Partly because it seems to be the more modern way of doing things

One of the pain points of cron is having to edit the schedule to run a task - wait for a minute and see if it worked then reset the schedule

With systemd I can

  • run the job on demand sudo systemctl start my.service
  • check the status sudo systemctl status my.service
  • look at logs sudo journalctl -u my.service

Also cron will spawn a new process every time it is scheduled - even if the last run is still going.
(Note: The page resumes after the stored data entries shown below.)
(* ===== verification/PortEnv.v ===== *)
(** * The surroundings of a port driver

    What the kernel answers to the calls of afu.c and afu-error.c is collected
    in [port_env]; what the drivers change outside their own data is part of
    the world of the port: user memory, interrupt handlers, references on
    process identifiers, sysfs files and sub devices. *)

From stdpp Require Import gmultiset.
From S2P Require Import Prelude.
From S2P Require Import Bitfield.
From S2P Require Import Registers.
From S2P Require Import Mmio.
From S2P Require Import UserMem.
From S2P Require Import FeatureDev.
From S2P Require Import Msix.
From S2P Require Import AfuTypes.
From S2P Require Import Region.
From S2P Require Import DmaRegion.
From S2P Require Import Sysfs.
Local Open Scope Z_scope.

Record port_env := PortEnv {
  dmae : dma_env;
  irqe : irq_env;
  sysfs_ret : list string -> Z;          (* sysfs_create_files, sysfs_create_group *)
  resource : Z -> Z * Z;                 (* start and end of pdev->resource[i] *)
  devm_kzalloc_ok : bool;
  region_kzalloc_ok : bool;
  memdup_kmalloc_ok : bool;
  create_subdev : string -> Z -> Z;      (* a handle, or a negative errno *)
  register_dev_ops_ret : Z;              (* fpga_register_dev_ops *)
  current_pid : Z;                       (* task_pid(current) *)
  remap_pfn_range : Z -> Z -> Z -> Z;    (* vm_start, pfn, size *)
}.

Section Port.
Context {Op P D : Type} {dev : Mmio D}.
Abbreviation port := (platform_device Op P (afu_world D)).

Definition on_kobj {A} (c : K kobj_world A) : K port A :=
  zoom (fun q => kobj (io q))
    (fun k q => set_io (World (hw (io q)) (mm (io q)) (irqw (io q)) k (usr (io q))) q) c.

Definition on_usr {A} (c : K user_mem A) : K port A :=
  zoom (fun q => usr (io q))
    (fun u q => set_io (World (hw (io q)) (mm (io q)) (irqw (io q)) (kobj (io q)) u) q) c.

(** Running the interrupt code on feature [i] of the device. *)
Definition on_msix {A} (i : Z) (c : K (msix_state Op) A) : K port A := fun q =>
  match get_feature i (pd q) with
  | Some (f, _) =>
      match c (MsixState f (irqw (io q))) with
      | Some (a, s) =>
          (on_pd (put_feature i (mfeat s)) ;; kret a)
            (set_io (World (hw (io q)) (mm (io q)) (mworld s) (kobj (io q)) (usr (io q))) q)
      | None => None
      end
  | None => None
  end.

(** ** sysfs *)

Definition sysfs_create_files (env : port_env) (names : list string) : K port Z :=
  if istrue (sysfs_ret env names) then kret (sysfs_ret env names)
  else on_kobj (kmod (fun k =>
         Kobj (pid_refs k) (sysfs k ∪ list_to_set names) (subdevs k))) ;; kret 0.

Definition sysfs_remove_files (names : list string) : K port unit :=
  on_kobj (kmod (fun k => Kobj (pid_refs k) (sysfs k ∖ list_to_set names) (subdevs k))).

(** ** Process identifiers *)

Definition pid_refs_of (k : kobj_world) (p : Z) : Z := default 0 (pid_refs k !! p).

Definition add_pid_refs (p n : Z) : K kobj_world unit :=
  kmod (fun k => Kobj (<[p := pid_refs_of k p + n]> (pid_refs k)) (sysfs k) (subdevs k)).

Definition get_pid (p : Z) : K port unit := on_kobj (add_pid_refs p 1).
Definition put_pid (p : Z) : K port unit := on_kobj (add_pid_refs p (-1)).

(** ** Sub devices *)

(** platform_device_register_full is the environment's. *)
Definition feature_create_subdev (env : port_env) (name : string) (csr_base : Z) : K port Z :=
  let h := create_subdev env name csr_base in
  if h <? 0 then kret h
  else on_kobj (kmod (fun k => Kobj (pid_refs k) (sysfs k) (subdevs k ∪ {[h]}))) ;; kret h.

Definition feature_destroy_subdev (h : option Z) : K port unit :=
  match h with
  | None => kret tt
  | Some h => on_kobj (kmod (fun k => Kobj (pid_refs k) (sysfs k) (subdevs k ∖ {[h]})))
  end.

(** ** User copies *)

(** [memdup_user(a, count * sizeof(int32_t))], as the array of integers. *)
Definition memdup_fds (env : port_env) (a count : Z) : K port (Z + list Z) :=
  if negb (memdup_kmalloc_ok env) then kret (inl (- ENOMEM))
  else
    v <- on_usr (copy_from_user a (count * 4)) ;;
    kret (match v with
          | None => inl (- EFAULT)
          | Some v => inr (map (fun i => s32 (Z.land (Z.shiftr v (32 * Z.of_nat i)) (Z.ones 32)))
                               (seq 0 (Z.to_nat count)))
          end).

(** ** Register access under the mutex *)

(** The address of feature [i] is fetched first, then [member] of its block
    is read inside the critical section. *)
Definition locked_readq (i : Z) (b : block) (member : string) : K port Z :=
  base <- on_pd (get_feature_ioaddr_by_index i) ;;
  on_pd mutex_lock ;;
  v <- mmio_readq base (offsetof b member) ;;
  on_pd mutex_unlock ;;
  kret v.

Definition plain_readq (i : Z) (b : block) (member : string) : K port Z :=
  base <- on_pd (get_feature_ioaddr_by_index i) ;;
  mmio_readq base (offsetof b member).

(** Feature [i] is mapped at [base]. *)
Definition feature_at (i : Z) (base : Z) (q : port) : Prop :=
  0 <= i /\ base <> 0 /\
  exists f, features (pd q) !! Z.to_nat i = Some f /\ f_ioaddr f = base.

Lemma feature_at_run i base q :
  feature_at i base q -> get_feature_ioaddr_by_index i (pd q) = Some (base, pd q).
Proof. intros (Hi & _ & f & Hf & <-). by apply get_feature_ioaddr_run. Qed.

(** The value of the register at [a], and the port after a write to it. *)
Definition reg_at (a : Z) (q : port) : Z := fst (dev_readq a (hw (io q))).
Definition set_reg (a v : Z) (q : port) : port :=
  set_io (dev_writeq a v (io q)) q.

Context {regs : MmioReg D}.

Lemma mmio_readq_run base off q :
  base <> 0 -> mmio_readq base off q = Some (reg_at (base + off) q, q).
Proof.
  intros Hb. unfold mmio_readq, reg_at. replace (base =? 0) with false by lia.
  destruct q as [p [h m w k u]]. simpl. by rewrite mem_read_pure.
Qed.

Lemma mmio_writeq_run v base off q :
  base <> 0 -> mmio_writeq v base off q = Some (tt, set_reg (base + off) v q).
Proof. intros Hb. unfold mmio_writeq. by replace (base =? 0) with false by lia. Qed.

Lemma reg_at_set_other a b v q : a <> b -> reg_at b (set_reg a v q) = reg_at b q.
Proof. intros Hv. unfold reg_at, set_reg. destruct q as [p []]. simpl. by apply mem_write_other. Qed.

Lemma pd_set_reg a v q : pd (set_reg a v q) = pd q.
Proof. done. Qed.

Lemma feature_at_set_reg i base a v q : feature_at i base (set_reg a v q) <-> feature_at i base q.
Proof. done. Qed.

Lemma plain_readq_run i base b m q :
  feature_at i base q -> plain_readq i b m q = Some (reg_at (base + offsetof b m) q, q).
Proof.
  intros Hf. unfold plain_readq. simpl. rewrite (feature_at_run _ _ _ Hf).
  destruct Hf as (_ & Hb & _). rewrite mmio_readq_run by done. by destruct q.
Qed.

Lemma locked_readq_run i base b m q :
  lock (pd q) = false -> feature_at i base q ->
  locked_readq i b m q = Some (reg_at (base + offsetof b m) q, q).
Proof.
  intros Hl Hf. unfold locked_readq. simpl. rewrite (feature_at_run _ _ _ Hf). simpl. rewrite Hl. simpl.
  destruct Hf as (_ & Hb & _). rewrite mmio_readq_run by done. destruct q as [[] w]. simpl in *. by subst.
Qed.

Lemma reg_at_set_same {mem : MmioMem D} a v q : is_u64 v -> reg_at a (set_reg a v q) = v.
Proof. intros Hv. unfold reg_at, set_reg. destruct q as [p []]. simpl. by apply mem_write_same. Qed.
End Port.

Arguments on_kobj {Op P D A} c s /.
Arguments on_usr {Op P D A} c s /.
Arguments reg_at : simpl never.
Arguments set_reg : simpl never.
Arguments locked_readq : simpl never.
Arguments plain_readq : simpl never.
Arguments mmio_readq : simpl never.
Arguments mmio_writeq : simpl never.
I’ve seen systems crash under load from this.

Systemd by default will not trigger a new run while the last one is still going.

Setup Job

This is for a scheduled database backup - but it is just calling a shell script so could be for anything

It runs as a non-root user

Type=oneshot just means that it runs and completes and is done.

backup.service

[Unit]
Description=Run Database Backup

[Service]
User=backup-manager
Group=backup-manager
Type=oneshot
ExecStart=/home/backup-manager/backups.sh

This defines the schedule

backup.timer

[Unit]
Description=Database Backup Service


[Timer]
OnCalendar=daily
AccuracySec=1h
Persistent=true

[Install]
WantedBy=timers.target

Ansible

This playbook

  • installs any packages needed
  • creates user and group for the job to run as
  • sets the user shell to /bin/nologin
  • copies the systemd files
  • enables the timer

The playbook also acts as system documentation.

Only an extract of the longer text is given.